DATA FOR THIS TASK below:
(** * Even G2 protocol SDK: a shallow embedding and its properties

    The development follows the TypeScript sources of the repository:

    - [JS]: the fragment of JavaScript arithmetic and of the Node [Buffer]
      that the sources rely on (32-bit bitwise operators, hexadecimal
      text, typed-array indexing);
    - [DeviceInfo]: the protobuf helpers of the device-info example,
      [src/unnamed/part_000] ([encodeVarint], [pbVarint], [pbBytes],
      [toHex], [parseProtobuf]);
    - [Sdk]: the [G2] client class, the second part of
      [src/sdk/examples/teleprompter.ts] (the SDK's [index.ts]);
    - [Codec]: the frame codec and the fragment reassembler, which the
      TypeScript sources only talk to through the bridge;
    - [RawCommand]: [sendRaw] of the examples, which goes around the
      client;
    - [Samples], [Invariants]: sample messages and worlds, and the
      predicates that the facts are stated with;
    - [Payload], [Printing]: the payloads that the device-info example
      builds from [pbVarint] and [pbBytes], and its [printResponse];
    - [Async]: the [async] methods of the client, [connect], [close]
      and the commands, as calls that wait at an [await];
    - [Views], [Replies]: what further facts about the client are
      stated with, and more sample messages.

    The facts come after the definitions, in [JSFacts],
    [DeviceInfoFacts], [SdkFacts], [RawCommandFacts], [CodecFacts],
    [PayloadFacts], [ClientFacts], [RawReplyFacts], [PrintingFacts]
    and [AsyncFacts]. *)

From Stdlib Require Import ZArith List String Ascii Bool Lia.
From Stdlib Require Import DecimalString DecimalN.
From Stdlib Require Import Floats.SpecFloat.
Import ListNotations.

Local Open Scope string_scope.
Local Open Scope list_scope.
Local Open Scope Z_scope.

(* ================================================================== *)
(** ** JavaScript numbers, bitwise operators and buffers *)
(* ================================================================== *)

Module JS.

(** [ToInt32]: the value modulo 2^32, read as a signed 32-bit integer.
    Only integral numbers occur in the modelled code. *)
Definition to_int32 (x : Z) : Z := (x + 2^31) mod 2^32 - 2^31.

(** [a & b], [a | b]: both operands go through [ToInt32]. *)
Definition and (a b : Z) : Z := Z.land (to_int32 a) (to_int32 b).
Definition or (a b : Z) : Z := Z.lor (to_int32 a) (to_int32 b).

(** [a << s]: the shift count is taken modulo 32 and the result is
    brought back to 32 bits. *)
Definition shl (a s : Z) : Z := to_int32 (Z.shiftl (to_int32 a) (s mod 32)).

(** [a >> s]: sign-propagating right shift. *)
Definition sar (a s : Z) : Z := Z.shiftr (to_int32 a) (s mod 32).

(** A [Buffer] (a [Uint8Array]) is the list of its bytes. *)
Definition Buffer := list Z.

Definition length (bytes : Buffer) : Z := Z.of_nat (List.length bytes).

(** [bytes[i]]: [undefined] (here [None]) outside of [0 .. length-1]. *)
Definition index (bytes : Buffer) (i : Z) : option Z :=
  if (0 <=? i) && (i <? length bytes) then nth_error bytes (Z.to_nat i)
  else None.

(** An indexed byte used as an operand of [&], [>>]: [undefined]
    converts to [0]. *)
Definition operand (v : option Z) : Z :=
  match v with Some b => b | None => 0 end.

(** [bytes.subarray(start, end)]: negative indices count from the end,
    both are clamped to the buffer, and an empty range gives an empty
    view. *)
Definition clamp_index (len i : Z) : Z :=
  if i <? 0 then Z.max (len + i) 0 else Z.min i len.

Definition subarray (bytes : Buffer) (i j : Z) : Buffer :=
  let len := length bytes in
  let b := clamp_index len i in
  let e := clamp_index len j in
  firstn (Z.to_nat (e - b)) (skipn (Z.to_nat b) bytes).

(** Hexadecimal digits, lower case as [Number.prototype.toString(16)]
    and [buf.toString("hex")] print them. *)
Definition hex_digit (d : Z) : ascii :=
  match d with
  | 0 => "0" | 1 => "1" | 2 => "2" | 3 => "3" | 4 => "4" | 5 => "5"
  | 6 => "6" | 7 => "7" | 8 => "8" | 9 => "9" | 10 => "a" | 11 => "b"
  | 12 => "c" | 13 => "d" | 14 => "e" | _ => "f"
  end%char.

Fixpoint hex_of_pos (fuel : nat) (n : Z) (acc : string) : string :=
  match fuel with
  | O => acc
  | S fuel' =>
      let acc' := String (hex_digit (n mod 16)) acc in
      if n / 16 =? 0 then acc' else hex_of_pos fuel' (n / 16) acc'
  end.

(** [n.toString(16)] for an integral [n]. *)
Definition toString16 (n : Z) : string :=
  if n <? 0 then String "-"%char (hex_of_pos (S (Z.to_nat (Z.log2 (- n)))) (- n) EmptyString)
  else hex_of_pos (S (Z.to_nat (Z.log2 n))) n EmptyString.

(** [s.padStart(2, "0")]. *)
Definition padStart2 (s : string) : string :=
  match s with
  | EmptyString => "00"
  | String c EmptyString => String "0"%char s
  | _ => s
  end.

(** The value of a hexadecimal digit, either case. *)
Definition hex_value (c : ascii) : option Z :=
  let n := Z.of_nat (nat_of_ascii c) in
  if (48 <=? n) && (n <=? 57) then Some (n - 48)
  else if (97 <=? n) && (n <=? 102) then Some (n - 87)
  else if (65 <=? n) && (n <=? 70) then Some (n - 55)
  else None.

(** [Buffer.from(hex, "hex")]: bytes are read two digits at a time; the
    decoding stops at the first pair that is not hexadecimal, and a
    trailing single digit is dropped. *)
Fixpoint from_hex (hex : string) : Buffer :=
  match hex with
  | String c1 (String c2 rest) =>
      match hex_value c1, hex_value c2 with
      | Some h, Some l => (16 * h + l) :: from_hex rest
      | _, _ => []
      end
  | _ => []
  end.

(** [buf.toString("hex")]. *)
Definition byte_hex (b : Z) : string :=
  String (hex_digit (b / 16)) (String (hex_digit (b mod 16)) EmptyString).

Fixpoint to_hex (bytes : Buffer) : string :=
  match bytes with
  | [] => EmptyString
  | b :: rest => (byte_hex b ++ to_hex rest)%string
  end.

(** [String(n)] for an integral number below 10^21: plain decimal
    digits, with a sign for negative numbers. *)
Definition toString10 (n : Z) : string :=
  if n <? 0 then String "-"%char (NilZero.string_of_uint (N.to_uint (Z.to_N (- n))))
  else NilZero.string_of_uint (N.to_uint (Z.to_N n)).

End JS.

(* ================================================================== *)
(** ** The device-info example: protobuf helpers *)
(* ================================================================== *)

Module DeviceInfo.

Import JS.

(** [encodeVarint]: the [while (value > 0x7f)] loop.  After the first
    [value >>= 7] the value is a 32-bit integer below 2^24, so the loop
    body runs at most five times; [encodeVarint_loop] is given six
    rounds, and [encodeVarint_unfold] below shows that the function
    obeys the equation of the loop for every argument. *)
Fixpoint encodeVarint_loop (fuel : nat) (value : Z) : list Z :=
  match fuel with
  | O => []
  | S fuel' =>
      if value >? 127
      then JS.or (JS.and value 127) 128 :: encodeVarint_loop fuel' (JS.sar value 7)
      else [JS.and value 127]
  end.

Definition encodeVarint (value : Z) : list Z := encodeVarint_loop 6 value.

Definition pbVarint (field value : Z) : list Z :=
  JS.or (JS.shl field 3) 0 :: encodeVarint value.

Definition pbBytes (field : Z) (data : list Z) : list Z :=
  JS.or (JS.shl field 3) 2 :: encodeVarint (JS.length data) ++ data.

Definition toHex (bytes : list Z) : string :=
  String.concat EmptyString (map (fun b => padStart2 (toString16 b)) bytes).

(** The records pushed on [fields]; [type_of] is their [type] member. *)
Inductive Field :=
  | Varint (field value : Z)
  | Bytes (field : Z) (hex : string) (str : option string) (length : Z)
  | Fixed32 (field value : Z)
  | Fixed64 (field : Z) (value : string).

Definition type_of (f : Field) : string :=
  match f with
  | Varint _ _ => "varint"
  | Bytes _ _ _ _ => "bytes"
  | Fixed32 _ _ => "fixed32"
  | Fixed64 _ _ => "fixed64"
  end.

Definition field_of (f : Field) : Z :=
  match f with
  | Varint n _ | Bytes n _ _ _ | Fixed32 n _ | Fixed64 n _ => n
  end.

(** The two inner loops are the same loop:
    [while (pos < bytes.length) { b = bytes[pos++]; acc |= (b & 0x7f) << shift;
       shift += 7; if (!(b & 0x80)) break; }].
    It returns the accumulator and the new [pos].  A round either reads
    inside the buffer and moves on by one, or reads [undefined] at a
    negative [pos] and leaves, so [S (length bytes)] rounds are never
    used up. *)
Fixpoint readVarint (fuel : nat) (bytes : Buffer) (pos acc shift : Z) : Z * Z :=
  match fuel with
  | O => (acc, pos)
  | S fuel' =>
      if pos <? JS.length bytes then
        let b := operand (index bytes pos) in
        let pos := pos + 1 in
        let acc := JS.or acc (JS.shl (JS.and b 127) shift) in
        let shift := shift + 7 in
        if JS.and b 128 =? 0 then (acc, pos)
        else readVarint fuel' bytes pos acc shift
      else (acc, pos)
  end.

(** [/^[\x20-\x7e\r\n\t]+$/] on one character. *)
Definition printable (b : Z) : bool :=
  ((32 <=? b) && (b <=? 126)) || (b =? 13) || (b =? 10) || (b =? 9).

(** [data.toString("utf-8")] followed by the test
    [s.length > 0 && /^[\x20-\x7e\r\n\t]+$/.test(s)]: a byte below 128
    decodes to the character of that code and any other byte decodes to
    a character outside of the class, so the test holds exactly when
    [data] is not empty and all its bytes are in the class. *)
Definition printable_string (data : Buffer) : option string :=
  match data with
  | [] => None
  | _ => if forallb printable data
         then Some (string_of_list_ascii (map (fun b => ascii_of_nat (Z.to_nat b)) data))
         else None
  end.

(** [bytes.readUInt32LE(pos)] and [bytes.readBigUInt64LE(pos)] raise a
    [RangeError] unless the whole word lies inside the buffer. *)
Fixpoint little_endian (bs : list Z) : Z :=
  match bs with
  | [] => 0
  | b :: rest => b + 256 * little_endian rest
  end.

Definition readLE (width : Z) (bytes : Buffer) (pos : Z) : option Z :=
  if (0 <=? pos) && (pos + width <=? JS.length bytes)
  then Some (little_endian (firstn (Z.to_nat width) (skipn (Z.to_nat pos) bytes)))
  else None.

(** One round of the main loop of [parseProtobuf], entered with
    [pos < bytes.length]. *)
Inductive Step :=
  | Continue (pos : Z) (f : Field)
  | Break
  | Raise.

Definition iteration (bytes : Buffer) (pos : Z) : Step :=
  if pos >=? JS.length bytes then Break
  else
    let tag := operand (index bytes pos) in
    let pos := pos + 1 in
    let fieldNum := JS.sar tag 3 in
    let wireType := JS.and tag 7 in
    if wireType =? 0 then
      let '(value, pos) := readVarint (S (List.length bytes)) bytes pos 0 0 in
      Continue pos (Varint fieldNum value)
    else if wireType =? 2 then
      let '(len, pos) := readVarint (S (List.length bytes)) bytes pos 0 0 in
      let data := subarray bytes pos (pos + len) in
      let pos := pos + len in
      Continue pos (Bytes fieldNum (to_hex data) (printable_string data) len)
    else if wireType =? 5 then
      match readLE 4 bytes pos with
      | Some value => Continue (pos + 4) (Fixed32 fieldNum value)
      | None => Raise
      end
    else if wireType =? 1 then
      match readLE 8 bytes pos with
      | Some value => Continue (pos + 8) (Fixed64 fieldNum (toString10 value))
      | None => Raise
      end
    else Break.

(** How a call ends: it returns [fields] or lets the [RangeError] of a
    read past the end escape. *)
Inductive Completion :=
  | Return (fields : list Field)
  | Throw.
End of DATA FOR THIS TASK.
DATA FOR THIS TASK below:
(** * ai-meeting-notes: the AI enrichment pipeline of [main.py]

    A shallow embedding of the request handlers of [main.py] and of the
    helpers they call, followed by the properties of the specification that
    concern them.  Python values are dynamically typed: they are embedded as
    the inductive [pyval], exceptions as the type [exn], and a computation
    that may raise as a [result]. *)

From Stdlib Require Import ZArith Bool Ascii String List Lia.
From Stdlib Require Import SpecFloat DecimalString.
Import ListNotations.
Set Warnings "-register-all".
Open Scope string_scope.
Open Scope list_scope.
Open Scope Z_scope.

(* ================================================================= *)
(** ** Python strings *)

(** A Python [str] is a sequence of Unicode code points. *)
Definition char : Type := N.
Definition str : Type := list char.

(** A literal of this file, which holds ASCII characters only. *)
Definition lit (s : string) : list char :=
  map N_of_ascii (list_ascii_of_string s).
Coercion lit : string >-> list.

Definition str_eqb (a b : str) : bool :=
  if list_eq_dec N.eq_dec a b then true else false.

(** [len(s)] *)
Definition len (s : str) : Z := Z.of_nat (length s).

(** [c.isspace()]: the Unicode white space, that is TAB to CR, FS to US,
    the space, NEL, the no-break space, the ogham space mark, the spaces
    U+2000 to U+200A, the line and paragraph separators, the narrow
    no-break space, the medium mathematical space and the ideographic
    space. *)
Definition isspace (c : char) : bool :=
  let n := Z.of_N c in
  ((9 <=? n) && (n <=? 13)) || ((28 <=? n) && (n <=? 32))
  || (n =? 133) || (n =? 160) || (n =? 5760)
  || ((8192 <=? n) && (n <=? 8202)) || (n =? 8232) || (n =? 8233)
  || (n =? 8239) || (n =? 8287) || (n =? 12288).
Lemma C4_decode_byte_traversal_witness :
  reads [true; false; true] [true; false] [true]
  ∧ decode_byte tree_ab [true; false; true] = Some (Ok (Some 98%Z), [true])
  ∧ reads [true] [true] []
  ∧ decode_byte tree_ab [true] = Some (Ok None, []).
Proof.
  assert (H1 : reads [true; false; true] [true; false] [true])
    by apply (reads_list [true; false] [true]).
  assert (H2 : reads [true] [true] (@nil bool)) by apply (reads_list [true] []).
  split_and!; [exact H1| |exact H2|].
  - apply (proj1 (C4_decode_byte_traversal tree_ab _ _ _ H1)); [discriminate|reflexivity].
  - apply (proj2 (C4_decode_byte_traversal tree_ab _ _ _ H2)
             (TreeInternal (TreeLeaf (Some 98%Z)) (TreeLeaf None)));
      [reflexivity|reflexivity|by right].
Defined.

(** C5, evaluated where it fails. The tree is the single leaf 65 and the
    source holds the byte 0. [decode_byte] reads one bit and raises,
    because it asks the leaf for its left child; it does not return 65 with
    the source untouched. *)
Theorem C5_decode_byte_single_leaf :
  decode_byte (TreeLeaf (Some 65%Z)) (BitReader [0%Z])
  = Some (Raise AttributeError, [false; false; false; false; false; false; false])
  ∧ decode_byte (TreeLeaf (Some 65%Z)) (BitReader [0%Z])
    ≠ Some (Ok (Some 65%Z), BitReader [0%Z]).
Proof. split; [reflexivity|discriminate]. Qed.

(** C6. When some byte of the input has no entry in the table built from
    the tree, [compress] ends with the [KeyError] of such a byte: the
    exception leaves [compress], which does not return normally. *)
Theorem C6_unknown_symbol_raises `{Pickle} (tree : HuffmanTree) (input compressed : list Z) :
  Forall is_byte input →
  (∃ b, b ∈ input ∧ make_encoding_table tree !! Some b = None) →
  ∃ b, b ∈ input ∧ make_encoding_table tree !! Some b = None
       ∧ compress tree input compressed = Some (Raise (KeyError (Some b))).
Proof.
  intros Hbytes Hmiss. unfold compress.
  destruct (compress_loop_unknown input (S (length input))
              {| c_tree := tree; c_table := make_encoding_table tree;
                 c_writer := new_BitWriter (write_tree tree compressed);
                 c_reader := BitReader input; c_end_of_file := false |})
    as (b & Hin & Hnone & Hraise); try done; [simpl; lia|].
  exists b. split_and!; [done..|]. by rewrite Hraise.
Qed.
End of DATA FOR THIS TASK.
→ PROBLEM TO WORK ON:
Would you report every line of the entries above containing the word "both"?

→ ANSWER BOX:
(** [a & b], [a | b]: both operands go through [ToInt32]. *)
    both are clamped to the buffer, and an empty range gives an empty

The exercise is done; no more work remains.